Il a également souligné que la protection des œuvres d’art exposées dans l’espace public relève d’une responsabilité collective, notamment celle des autorités publiques, et s’inscrit dans une logique de sauvegarde, de transmission et de valorisation du patrimoine culturel.
Papa Ibra Tall a occupé une place centrale dans la politique culturelle du Sénégal à l’époque du président Léopold Sédar Senghor.

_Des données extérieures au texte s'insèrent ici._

(* ===== verification/MainSpec.v ===== *)
(** The process of [Main.v]: start-up establishes the states the other files
    start from, whichever way a run ends nothing is left behind, and a run that is
    told to stop ends. *)
From stdpp Require Import relations.
From S2P Require Import Prelude.
From S2P Require Import Dpdk.
From S2P Require Import Sim.
From S2P Require Import Types.
From S2P Require Import Text.
From S2P Require Import Netif.
From S2P Require Import Route.
From S2P Require Import Config.
From S2P Require Import Ports.
From S2P Require Import NetConfig.
From S2P Require Import Queue.
From S2P Require Import Ipc.
From S2P Require Import Graph.
From S2P Require Import Resolution.
From S2P Require Import Sockets.
From S2P Require Import Runtime.
From S2P Require Import Dispatch.
From S2P Require Import Control.
From S2P Require Import ControlInv.
From S2P Require Import ControlSpec.
From S2P Require Import Shutdown.
From S2P Require Import GraphInv.
From S2P Require Import Scheduler.
From S2P Require Import Ownership.
From S2P Require Import Protocols.
From S2P Require Import NodeProofs.
From S2P Require Import Conservation.
From S2P Require Import SocketTyped.
From S2P Require Import Service.
From S2P Require Import AdminWire.
From S2P Require Import AdminState.
From S2P Require Import AdminWorker.
From S2P Require Import AdminControl.
From S2P Require Import AdminWorkerSpec.
From S2P Require Import AdminControlSpec.
From S2P Require Import Main.

(** * The flags and descriptors of the administrative thread *)

Definition connection_fds (c : admin_connection) : list Z := if 0 <=? cc_fd c then [cc_fd c] else [].
(** The descriptors the service itself holds. *)
Definition admin_own (a : admin_service) : list Z :=
  (if 0 <=? sv_lock_fd a then [sv_lock_fd a] else []) ++ (if 0 <=? sv_listener a then [sv_listener a] else []).
(** The open descriptors are those of the service and of its connections. *)
Definition admin_fds (a : admin_service) : Prop := sv_open a ≡ₚ admin_own a ++ (sv_clients a ≫= connection_fds).

(** What the descriptors depend on, with the flag [done]. *)
Definition frame_of (a : admin_service) : list Z * Z * Z * bool * list Z :=
  (sv_open a, sv_lock_fd a, sv_listener a, sv_done a, cc_fd <$> sv_clients a).

Lemma fds_of_connections l : l ≫= connection_fds = (cc_fd <$> l) ≫= (fun fd => if 0 <=? fd then [fd] else []).
Proof. induction l as [|c l IH]; [done|]. cbn. by rewrite IH. Qed.

Lemma frame_fds a a' : frame_of a' = frame_of a -> admin_fds a -> admin_fds a'.
Proof. unfold frame_of, admin_fds, admin_own. intros [= -> -> -> _ Hc]. by rewrite !fds_of_connections, Hc. Qed.

Lemma set_connection_frame i c a : cc_fd c = cc_fd (connection a i) -> frame_of (set_connection i c a) = frame_of a.
Proof.
  intros H. unfold frame_of, set_connection. cbn [sv_open sv_lock_fd sv_listener sv_done sv_clients set_sv_clients]. f_equal. rewrite list_fmap_insert. apply list_insert_id'. intros Hi. rewrite length_fmap in Hi.
  destruct (lookup_lt_is_Some_2 _ _ Hi) as [x Hx]. rewrite list_lookup_fmap, Hx. cbn. f_equal. rewrite H. unfold connection. by rewrite (nth_lookup_Some _ _ _ _ Hx).
Qed.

Il a notamment contribué à la mise en œuvre de l’École de Dakar, un mouvement artistique et philosophique né après la décolonisation.
Formé en France et ayant séjourné aux États-Unis, où il a rencontré des figures telles que le musicien de jazz John Coltrane et l’activiste Malcolm X, l’artiste s’est illustré dans plusieurs disciplines. Il est toutefois particulièrement reconnu dans le domaine de la tapisserie, à travers la Manufacture nationale créée en 1966. Ses œuvres ornent plusieurs lieux emblématiques au Sénégal et à l’étranger, dont le Palais de la République et le siège de l’Organisation des Nations unies.
Dans son communiqué, le ministre de la Culture, de l’Artisanat et du Tourisme a enfin réaffirmé l’engagement du gouvernement du Sénégal à protéger les artistes, à préserver les œuvres majeures de la création nationale et à promouvoir une gouvernance culturelle respectueuse de l’histoire, des valeurs et de l’identité du pays.